*** Recorded information Section Begins ***

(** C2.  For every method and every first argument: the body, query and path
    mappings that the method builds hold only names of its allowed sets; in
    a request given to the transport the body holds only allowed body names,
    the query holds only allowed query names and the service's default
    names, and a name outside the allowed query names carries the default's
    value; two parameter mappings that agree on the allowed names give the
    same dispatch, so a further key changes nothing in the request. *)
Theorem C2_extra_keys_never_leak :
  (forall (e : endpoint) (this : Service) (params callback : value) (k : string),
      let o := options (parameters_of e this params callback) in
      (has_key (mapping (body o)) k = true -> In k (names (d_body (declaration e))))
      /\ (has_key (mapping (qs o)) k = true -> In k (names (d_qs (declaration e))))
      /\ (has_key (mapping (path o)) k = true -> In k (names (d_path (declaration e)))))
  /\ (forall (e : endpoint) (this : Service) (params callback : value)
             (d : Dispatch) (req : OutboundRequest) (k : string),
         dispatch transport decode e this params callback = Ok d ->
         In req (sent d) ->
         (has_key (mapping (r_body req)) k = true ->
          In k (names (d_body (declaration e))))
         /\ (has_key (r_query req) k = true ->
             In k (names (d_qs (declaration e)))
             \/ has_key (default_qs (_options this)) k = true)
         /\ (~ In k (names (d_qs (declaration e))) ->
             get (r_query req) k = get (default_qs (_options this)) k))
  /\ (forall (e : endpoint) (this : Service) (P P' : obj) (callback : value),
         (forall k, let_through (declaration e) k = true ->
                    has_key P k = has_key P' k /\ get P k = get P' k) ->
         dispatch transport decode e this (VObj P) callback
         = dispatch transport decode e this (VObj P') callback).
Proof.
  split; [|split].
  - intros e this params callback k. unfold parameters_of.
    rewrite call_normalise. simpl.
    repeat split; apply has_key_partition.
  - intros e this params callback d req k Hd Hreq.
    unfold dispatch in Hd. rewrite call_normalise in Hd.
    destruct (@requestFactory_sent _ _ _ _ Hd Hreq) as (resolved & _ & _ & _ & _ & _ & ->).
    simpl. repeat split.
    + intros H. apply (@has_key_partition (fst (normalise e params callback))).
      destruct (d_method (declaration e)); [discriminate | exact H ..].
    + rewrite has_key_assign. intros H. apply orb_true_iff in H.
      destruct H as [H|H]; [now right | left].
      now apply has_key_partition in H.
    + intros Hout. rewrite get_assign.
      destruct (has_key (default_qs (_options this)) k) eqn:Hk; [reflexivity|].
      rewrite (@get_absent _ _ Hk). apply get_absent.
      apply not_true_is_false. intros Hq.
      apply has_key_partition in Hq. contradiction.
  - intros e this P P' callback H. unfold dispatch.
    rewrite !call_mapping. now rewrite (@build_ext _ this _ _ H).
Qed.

*** Recorded information Section Ends ***
*** Recorded information Section Begins ***

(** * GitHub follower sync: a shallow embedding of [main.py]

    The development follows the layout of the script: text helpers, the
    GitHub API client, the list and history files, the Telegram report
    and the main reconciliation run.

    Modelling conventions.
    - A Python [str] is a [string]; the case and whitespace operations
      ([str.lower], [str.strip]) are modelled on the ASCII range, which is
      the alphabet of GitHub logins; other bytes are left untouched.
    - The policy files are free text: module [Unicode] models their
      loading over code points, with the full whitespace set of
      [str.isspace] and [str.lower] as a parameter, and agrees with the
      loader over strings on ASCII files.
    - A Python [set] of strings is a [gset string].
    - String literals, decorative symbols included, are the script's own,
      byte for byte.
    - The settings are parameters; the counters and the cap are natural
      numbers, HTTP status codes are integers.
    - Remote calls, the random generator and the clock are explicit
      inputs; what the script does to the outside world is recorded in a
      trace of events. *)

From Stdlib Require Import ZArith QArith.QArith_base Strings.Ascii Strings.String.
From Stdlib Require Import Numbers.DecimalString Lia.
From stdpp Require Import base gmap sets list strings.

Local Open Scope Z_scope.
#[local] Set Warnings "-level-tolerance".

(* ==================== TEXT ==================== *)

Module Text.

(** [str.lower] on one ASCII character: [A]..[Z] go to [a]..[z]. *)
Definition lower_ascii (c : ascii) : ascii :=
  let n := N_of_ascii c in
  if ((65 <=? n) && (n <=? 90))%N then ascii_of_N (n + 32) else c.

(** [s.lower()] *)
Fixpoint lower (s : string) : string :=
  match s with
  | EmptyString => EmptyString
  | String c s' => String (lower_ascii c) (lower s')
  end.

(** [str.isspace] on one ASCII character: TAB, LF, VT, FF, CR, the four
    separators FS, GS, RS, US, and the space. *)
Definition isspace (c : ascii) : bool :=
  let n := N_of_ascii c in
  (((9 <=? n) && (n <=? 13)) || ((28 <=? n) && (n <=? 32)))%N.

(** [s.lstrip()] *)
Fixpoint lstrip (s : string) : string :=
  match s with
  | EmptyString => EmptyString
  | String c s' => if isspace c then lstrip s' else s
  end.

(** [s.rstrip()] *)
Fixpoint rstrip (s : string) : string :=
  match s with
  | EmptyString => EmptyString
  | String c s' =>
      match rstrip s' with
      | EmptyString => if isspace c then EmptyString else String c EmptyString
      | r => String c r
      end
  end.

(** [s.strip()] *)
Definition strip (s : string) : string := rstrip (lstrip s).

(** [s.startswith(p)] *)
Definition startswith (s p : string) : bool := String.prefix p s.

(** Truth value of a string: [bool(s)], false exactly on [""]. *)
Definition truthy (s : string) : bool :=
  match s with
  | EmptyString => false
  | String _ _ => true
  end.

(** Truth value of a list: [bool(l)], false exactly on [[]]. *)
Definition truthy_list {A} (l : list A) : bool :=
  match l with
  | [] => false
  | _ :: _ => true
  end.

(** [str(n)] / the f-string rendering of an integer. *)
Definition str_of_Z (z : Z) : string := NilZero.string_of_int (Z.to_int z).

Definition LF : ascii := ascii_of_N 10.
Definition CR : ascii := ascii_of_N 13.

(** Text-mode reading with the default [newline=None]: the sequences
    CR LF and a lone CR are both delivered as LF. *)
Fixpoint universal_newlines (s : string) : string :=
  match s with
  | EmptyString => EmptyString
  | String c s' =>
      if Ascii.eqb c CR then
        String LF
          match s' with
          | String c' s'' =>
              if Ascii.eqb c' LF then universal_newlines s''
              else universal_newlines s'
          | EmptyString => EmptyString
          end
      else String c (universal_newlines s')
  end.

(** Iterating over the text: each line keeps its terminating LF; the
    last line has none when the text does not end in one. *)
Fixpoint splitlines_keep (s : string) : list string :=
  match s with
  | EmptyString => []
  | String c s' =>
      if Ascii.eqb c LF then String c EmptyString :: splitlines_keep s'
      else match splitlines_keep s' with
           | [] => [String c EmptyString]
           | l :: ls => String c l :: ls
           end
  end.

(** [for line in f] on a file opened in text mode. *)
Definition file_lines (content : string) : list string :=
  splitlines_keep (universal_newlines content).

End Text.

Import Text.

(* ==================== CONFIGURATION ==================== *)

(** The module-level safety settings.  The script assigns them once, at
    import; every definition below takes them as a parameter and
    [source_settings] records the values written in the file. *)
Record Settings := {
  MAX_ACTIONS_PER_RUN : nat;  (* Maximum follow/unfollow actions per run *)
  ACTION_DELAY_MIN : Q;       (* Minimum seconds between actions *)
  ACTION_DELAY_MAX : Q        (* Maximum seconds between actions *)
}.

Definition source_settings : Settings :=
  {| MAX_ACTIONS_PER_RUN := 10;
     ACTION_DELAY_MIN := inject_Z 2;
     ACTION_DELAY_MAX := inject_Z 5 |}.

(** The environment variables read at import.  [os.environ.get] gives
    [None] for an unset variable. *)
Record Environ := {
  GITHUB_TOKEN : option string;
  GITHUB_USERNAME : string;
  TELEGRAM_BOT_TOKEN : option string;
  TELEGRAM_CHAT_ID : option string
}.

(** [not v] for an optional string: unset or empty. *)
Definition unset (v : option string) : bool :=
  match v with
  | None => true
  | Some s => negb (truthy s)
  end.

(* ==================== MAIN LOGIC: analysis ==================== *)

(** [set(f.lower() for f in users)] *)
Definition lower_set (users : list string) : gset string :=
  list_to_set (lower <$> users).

*** Recorded information Section Ends ***
*** Recorded information Section Begins ***

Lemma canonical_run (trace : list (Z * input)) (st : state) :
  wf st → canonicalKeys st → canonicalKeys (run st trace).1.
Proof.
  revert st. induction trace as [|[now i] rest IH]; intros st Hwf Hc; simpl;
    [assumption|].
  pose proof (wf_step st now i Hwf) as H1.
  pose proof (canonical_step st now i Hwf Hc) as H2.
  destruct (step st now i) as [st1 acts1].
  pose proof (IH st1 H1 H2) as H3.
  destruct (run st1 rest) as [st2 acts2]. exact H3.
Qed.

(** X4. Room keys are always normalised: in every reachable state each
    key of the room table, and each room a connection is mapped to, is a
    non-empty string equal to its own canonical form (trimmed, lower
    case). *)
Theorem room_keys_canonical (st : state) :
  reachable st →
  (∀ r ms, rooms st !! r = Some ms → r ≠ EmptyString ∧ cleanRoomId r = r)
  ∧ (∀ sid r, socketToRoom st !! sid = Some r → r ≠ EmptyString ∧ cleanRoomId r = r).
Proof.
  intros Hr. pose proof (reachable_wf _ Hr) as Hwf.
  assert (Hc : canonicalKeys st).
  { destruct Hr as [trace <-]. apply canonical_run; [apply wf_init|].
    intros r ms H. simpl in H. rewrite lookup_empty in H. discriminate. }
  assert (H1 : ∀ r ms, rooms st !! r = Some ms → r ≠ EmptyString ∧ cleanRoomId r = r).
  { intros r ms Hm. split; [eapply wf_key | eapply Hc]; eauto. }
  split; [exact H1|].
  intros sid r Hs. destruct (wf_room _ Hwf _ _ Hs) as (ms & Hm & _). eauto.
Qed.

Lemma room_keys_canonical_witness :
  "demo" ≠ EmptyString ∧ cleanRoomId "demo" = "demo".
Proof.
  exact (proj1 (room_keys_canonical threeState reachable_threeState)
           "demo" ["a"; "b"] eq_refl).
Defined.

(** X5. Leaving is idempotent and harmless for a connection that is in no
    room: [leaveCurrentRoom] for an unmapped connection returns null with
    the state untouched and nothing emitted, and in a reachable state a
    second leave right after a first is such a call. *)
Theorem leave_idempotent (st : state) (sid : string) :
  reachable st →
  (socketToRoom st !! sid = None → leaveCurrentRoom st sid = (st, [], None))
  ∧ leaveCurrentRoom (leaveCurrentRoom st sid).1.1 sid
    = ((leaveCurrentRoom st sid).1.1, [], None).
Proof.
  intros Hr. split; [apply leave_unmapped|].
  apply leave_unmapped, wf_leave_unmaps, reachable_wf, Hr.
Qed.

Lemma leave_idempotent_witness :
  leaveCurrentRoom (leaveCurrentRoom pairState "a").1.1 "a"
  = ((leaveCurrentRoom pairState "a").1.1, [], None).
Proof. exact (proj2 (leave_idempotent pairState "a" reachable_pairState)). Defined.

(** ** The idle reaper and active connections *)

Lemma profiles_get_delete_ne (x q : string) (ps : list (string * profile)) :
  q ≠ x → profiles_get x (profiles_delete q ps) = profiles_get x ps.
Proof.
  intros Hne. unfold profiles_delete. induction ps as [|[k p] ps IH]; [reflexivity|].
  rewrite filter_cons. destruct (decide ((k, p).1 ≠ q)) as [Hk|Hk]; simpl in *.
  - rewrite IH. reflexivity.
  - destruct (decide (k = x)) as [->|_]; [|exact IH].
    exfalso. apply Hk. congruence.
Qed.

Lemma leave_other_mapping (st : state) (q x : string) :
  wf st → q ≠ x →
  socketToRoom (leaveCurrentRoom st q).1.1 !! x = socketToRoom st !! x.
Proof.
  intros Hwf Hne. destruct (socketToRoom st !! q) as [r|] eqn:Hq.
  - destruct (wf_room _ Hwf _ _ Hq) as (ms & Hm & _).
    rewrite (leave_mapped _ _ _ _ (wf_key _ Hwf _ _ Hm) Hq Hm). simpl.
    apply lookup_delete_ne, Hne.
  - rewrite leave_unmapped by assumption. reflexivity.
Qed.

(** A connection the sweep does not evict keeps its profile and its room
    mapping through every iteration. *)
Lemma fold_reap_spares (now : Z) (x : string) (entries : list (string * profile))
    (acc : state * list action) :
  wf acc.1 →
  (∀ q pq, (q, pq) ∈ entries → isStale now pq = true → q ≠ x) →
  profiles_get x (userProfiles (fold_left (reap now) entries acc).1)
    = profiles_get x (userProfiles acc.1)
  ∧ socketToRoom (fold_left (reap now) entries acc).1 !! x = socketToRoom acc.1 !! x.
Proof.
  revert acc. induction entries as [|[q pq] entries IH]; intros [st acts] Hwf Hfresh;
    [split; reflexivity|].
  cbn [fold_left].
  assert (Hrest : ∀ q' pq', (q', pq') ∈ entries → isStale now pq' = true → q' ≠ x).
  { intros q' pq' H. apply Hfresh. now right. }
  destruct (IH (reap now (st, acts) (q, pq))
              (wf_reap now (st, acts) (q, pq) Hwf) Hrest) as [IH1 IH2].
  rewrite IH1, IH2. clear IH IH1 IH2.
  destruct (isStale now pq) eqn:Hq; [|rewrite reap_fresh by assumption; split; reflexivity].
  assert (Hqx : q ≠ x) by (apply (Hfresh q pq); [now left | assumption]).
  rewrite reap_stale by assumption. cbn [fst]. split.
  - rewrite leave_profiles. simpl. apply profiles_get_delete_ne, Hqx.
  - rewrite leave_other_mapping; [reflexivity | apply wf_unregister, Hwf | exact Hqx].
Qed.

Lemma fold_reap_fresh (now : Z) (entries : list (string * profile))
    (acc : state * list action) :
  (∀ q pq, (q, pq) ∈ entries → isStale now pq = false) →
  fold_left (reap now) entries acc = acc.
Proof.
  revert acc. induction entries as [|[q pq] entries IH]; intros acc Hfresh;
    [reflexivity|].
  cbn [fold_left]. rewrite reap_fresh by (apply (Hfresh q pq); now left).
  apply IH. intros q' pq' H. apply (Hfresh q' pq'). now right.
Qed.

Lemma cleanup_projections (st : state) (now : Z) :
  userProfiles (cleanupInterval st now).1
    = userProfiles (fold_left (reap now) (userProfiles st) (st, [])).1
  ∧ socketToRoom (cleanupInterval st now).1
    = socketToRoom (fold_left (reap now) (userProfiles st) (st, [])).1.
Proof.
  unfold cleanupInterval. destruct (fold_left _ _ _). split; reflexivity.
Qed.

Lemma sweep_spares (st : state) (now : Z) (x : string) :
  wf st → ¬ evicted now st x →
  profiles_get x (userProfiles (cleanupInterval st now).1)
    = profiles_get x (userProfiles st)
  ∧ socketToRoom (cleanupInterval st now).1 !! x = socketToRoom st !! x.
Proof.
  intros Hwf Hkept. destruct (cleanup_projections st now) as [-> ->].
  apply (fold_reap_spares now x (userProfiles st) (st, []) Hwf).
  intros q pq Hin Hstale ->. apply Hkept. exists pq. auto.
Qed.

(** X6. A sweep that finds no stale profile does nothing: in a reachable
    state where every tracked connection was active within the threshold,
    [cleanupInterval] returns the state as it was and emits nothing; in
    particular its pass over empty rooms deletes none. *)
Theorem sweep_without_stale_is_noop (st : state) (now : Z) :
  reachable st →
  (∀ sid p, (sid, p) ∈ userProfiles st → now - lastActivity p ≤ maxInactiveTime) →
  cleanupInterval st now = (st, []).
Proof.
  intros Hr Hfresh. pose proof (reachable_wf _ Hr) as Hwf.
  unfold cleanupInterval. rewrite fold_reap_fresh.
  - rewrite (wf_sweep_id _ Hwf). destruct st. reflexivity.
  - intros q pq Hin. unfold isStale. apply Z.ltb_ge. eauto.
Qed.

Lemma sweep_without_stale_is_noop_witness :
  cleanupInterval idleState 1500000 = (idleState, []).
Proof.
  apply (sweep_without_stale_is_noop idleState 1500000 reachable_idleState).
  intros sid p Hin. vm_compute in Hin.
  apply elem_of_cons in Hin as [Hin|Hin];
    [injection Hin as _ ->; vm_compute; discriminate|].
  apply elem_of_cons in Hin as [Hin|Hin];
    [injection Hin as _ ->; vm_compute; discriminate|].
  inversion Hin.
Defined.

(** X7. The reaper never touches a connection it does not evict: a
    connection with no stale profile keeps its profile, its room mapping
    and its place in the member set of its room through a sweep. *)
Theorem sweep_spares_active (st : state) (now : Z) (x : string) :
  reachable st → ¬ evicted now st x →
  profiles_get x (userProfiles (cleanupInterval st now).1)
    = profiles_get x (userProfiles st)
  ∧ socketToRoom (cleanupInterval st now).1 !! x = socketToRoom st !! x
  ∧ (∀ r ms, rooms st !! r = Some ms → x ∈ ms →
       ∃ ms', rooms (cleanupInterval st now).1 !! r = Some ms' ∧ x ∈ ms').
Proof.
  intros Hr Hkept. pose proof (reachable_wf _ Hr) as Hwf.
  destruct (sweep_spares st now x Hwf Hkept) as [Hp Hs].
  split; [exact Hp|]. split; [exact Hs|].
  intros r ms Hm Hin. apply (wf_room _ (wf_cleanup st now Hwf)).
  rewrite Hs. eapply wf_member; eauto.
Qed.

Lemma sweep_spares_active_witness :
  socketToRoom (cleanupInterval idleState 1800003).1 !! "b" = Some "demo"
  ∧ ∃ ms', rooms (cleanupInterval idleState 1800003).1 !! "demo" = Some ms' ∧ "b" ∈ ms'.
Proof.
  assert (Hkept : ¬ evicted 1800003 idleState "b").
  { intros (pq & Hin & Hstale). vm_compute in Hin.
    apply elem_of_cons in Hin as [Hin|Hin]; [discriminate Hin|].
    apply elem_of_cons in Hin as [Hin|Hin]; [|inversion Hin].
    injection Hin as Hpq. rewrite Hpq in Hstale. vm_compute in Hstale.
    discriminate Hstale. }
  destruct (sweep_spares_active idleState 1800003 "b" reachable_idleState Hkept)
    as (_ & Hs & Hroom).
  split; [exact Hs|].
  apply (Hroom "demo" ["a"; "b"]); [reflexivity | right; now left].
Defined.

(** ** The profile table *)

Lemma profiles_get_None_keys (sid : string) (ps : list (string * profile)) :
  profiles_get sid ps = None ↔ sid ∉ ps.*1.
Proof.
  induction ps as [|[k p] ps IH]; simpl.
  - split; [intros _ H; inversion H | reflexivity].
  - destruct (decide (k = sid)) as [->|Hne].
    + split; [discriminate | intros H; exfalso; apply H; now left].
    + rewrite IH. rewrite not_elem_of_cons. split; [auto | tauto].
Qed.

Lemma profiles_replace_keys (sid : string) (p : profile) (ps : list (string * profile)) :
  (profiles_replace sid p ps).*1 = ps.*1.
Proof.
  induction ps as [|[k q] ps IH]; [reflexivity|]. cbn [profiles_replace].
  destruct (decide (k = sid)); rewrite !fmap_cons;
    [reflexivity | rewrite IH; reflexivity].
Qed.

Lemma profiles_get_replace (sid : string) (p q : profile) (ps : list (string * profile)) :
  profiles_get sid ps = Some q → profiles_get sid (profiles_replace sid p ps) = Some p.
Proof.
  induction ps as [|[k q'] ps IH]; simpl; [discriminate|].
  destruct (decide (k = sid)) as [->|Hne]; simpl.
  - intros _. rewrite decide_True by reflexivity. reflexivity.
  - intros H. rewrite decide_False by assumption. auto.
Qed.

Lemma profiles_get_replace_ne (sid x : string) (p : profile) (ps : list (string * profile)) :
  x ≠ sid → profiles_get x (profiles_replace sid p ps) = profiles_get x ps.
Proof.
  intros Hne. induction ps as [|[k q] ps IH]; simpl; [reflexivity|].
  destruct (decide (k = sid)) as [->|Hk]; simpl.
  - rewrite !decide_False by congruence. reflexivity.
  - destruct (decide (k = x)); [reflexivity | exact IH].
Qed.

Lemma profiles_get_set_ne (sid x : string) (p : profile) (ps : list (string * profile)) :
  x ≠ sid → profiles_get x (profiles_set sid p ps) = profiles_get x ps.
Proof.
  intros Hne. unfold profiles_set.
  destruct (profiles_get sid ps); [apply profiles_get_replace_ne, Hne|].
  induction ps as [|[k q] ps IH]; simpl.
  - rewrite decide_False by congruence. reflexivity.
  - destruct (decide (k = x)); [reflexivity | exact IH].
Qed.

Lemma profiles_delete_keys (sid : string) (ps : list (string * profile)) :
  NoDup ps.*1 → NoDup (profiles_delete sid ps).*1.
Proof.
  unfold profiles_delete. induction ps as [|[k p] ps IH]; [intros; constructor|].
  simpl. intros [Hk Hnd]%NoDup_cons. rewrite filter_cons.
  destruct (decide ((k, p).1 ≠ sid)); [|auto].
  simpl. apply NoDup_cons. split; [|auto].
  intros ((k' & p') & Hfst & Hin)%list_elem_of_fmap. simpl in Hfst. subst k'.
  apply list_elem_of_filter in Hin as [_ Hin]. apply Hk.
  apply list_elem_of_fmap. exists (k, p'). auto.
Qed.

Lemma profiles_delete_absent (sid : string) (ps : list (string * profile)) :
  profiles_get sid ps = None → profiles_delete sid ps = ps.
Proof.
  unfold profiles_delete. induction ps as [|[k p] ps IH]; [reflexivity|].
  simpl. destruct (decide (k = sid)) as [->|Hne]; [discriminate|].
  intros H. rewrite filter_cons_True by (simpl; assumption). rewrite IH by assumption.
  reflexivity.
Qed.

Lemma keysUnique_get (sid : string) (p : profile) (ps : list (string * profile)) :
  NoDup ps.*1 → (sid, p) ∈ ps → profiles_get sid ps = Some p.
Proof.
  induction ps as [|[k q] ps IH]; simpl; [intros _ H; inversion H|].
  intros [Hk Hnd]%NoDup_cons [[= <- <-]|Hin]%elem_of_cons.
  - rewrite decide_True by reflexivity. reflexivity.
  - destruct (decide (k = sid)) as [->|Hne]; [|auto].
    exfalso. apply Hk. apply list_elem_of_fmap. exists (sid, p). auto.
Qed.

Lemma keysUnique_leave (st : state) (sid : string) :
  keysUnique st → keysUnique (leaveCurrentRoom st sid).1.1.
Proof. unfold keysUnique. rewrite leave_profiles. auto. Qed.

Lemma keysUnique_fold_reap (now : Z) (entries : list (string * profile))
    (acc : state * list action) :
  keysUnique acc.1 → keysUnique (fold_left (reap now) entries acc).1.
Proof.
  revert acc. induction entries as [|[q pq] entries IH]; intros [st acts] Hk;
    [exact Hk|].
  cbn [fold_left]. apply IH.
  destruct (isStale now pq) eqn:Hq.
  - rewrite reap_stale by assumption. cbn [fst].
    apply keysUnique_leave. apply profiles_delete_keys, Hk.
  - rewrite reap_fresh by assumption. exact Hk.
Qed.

*** Recorded information Section Ends ***

For each line of the entries that contains the word "path", make a copy.

Response for this exercise:
(** C2.  For every method and every first argument: the body, query and path
      /\ (has_key (mapping (path o)) k = true -> In k (names (d_path (declaration e)))))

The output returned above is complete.